> Problem:
Output every record exactly, and nothing more.

━━━━━ Extracted material

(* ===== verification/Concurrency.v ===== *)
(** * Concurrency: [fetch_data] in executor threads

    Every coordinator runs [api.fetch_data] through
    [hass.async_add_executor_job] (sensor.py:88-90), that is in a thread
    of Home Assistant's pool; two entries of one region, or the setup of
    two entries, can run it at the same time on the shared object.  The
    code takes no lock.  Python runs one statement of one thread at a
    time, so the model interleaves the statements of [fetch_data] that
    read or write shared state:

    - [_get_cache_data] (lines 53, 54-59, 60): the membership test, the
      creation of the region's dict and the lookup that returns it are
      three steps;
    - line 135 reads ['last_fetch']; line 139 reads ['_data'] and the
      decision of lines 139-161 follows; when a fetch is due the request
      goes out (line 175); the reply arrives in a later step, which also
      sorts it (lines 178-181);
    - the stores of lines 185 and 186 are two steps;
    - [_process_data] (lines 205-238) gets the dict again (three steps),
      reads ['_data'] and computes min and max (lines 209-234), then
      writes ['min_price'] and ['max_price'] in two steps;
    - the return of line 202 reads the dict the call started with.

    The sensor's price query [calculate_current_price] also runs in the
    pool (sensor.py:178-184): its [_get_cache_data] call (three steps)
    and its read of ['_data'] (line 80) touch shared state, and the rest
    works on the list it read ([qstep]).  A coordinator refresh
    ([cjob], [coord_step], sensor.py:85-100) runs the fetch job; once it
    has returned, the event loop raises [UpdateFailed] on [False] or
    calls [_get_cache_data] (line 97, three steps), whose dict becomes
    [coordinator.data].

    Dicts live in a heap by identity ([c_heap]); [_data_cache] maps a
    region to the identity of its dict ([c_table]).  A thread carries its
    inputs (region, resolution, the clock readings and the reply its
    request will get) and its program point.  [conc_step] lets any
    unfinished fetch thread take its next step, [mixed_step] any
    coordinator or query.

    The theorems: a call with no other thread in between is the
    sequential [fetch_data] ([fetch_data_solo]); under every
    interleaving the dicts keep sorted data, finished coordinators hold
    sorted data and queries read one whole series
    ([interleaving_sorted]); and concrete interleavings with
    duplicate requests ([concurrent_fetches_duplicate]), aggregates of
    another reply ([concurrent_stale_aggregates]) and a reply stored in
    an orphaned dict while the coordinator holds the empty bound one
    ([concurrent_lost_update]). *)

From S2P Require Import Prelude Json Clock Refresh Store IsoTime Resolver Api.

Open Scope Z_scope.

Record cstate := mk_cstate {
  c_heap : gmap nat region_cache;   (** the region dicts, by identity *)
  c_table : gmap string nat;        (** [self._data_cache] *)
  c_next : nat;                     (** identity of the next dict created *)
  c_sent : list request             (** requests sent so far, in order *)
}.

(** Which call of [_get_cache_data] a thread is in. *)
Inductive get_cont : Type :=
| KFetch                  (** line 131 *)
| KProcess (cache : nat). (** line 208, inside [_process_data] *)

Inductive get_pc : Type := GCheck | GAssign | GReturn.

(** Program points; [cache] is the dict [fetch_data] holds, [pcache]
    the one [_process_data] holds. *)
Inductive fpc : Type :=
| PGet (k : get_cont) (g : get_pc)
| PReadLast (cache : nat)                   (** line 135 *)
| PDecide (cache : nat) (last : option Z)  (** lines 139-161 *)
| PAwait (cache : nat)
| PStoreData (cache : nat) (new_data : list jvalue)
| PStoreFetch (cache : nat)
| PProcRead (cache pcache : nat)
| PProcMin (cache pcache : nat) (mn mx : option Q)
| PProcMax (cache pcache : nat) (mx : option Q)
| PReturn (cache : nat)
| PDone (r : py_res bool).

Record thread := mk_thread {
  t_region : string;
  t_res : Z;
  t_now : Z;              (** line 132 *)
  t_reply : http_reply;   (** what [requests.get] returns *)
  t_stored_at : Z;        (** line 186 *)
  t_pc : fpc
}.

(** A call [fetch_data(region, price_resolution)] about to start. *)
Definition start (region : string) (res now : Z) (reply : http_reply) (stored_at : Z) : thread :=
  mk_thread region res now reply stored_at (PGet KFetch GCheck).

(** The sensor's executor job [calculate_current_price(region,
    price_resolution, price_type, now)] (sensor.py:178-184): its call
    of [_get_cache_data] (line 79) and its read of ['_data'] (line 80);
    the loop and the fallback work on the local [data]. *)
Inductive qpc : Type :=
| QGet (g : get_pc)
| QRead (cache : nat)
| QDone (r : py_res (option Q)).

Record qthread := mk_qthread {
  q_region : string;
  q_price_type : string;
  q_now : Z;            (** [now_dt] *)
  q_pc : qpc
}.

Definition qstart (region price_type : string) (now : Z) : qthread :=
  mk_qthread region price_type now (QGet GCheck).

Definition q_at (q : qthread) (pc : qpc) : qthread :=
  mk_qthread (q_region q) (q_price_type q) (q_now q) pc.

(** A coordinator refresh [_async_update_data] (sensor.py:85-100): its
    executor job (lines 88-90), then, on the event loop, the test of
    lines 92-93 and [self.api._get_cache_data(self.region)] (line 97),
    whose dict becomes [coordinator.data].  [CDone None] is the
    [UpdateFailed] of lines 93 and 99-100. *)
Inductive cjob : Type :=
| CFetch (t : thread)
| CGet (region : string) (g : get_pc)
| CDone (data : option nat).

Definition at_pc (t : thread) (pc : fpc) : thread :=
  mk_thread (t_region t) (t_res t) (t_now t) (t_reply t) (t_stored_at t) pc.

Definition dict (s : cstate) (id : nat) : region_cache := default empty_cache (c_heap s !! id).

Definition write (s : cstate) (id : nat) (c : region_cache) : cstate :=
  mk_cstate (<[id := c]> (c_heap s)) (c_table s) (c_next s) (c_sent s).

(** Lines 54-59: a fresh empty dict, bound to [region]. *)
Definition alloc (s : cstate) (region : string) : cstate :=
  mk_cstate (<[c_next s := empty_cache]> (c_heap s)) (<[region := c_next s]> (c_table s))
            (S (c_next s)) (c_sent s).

━━━━━━━━━━

> Task solution:
(* ===== verification/Concurrency.v ===== *)
(** * Concurrency: [fetch_data] in executor threads

    Every coordinator runs [api.fetch_data] through
    [hass.async_add_executor_job] (sensor.py:88-90), that is in a thread
    of Home Assistant's pool; two entries of one region, or the setup of
    two entries, can run it at the same time on the shared object.  The
    code takes no lock.  Python runs one statement of one thread at a
    time, so the model interleaves the statements of [fetch_data] that
    read or write shared state:

    - [_get_cache_data] (lines 53, 54-59, 60): the membership test, the
      creation of the region's dict and the lookup that returns it are
      three steps;
    - line 135 reads ['last_fetch']; line 139 reads ['_data'] and the
      decision of lines 139-161 follows; when a fetch is due the request
      goes out (line 175); the reply arrives in a later step, which also
      sorts it (lines 178-181);
    - the stores of lines 185 and 186 are two steps;
    - [_process_data] (lines 205-238) gets the dict again (three steps),
      reads ['_data'] and computes min and max (lines 209-234), then
      writes ['min_price'] and ['max_price'] in two steps;
    - the return of line 202 reads the dict the call started with.

    The sensor's price query [calculate_current_price] also runs in the
    pool (sensor.py:178-184): its [_get_cache_data] call (three steps)
    and its read of ['_data'] (line 80) touch shared state, and the rest
    works on the list it read ([qstep]).  A coordinator refresh
    ([cjob], [coord_step], sensor.py:85-100) runs the fetch job; once it
    has returned, the event loop raises [UpdateFailed] on [False] or
    calls [_get_cache_data] (line 97, three steps), whose dict becomes
    [coordinator.data].

    Dicts live in a heap by identity ([c_heap]); [_data_cache] maps a
    region to the identity of its dict ([c_table]).  A thread carries its
    inputs (region, resolution, the clock readings and the reply its
    request will get) and its program point.  [conc_step] lets any
    unfinished fetch thread take its next step, [mixed_step] any
    coordinator or query.

    The theorems: a call with no other thread in between is the
    sequential [fetch_data] ([fetch_data_solo]); under every
    interleaving the dicts keep sorted data, finished coordinators hold
    sorted data and queries read one whole series
    ([interleaving_sorted]); and concrete interleavings with
    duplicate requests ([concurrent_fetches_duplicate]), aggregates of
    another reply ([concurrent_stale_aggregates]) and a reply stored in
    an orphaned dict while the coordinator holds the empty bound one
    ([concurrent_lost_update]). *)

From S2P Require Import Prelude Json Clock Refresh Store IsoTime Resolver Api.

Open Scope Z_scope.

Record cstate := mk_cstate {
  c_heap : gmap nat region_cache;   (** the region dicts, by identity *)
  c_table : gmap string nat;        (** [self._data_cache] *)
  c_next : nat;                     (** identity of the next dict created *)
  c_sent : list request             (** requests sent so far, in order *)
}.

(** Which call of [_get_cache_data] a thread is in. *)
Inductive get_cont : Type :=
| KFetch                  (** line 131 *)
| KProcess (cache : nat). (** line 208, inside [_process_data] *)

Inductive get_pc : Type := GCheck | GAssign | GReturn.

(** Program points; [cache] is the dict [fetch_data] holds, [pcache]
    the one [_process_data] holds. *)
Inductive fpc : Type :=
| PGet (k : get_cont) (g : get_pc)
| PReadLast (cache : nat)                   (** line 135 *)
| PDecide (cache : nat) (last : option Z)  (** lines 139-161 *)
| PAwait (cache : nat)
| PStoreData (cache : nat) (new_data : list jvalue)
| PStoreFetch (cache : nat)
| PProcRead (cache pcache : nat)
| PProcMin (cache pcache : nat) (mn mx : option Q)
| PProcMax (cache pcache : nat) (mx : option Q)
| PReturn (cache : nat)
| PDone (r : py_res bool).

Record thread := mk_thread {
  t_region : string;
  t_res : Z;
  t_now : Z;              (** line 132 *)
  t_reply : http_reply;   (** what [requests.get] returns *)
  t_stored_at : Z;        (** line 186 *)
  t_pc : fpc
}.

(** A call [fetch_data(region, price_resolution)] about to start. *)
Definition start (region : string) (res now : Z) (reply : http_reply) (stored_at : Z) : thread :=
  mk_thread region res now reply stored_at (PGet KFetch GCheck).

(** The sensor's executor job [calculate_current_price(region,
    price_resolution, price_type, now)] (sensor.py:178-184): its call
    of [_get_cache_data] (line 79) and its read of ['_data'] (line 80);
    the loop and the fallback work on the local [data]. *)
Inductive qpc : Type :=
| QGet (g : get_pc)
| QRead (cache : nat)
| QDone (r : py_res (option Q)).

Record qthread := mk_qthread {
  q_region : string;
  q_price_type : string;
  q_now : Z;            (** [now_dt] *)
  q_pc : qpc
}.

Definition qstart (region price_type : string) (now : Z) : qthread :=
  mk_qthread region price_type now (QGet GCheck).

Definition q_at (q : qthread) (pc : qpc) : qthread :=
  mk_qthread (q_region q) (q_price_type q) (q_now q) pc.

(** A coordinator refresh [_async_update_data] (sensor.py:85-100): its
    executor job (lines 88-90), then, on the event loop, the test of
    lines 92-93 and [self.api._get_cache_data(self.region)] (line 97),
    whose dict becomes [coordinator.data].  [CDone None] is the
    [UpdateFailed] of lines 93 and 99-100. *)
Inductive cjob : Type :=
| CFetch (t : thread)
| CGet (region : string) (g : get_pc)
| CDone (data : option nat).

Definition at_pc (t : thread) (pc : fpc) : thread :=
  mk_thread (t_region t) (t_res t) (t_now t) (t_reply t) (t_stored_at t) pc.

Definition dict (s : cstate) (id : nat) : region_cache := default empty_cache (c_heap s !! id).

Definition write (s : cstate) (id : nat) (c : region_cache) : cstate :=
  mk_cstate (<[id := c]> (c_heap s)) (c_table s) (c_next s) (c_sent s).

(** Lines 54-59: a fresh empty dict, bound to [region]. *)
Definition alloc (s : cstate) (region : string) : cstate :=
  mk_cstate (<[c_next s := empty_cache]> (c_heap s)) (<[region := c_next s]> (c_table s))
            (S (c_next s)) (c_sent s).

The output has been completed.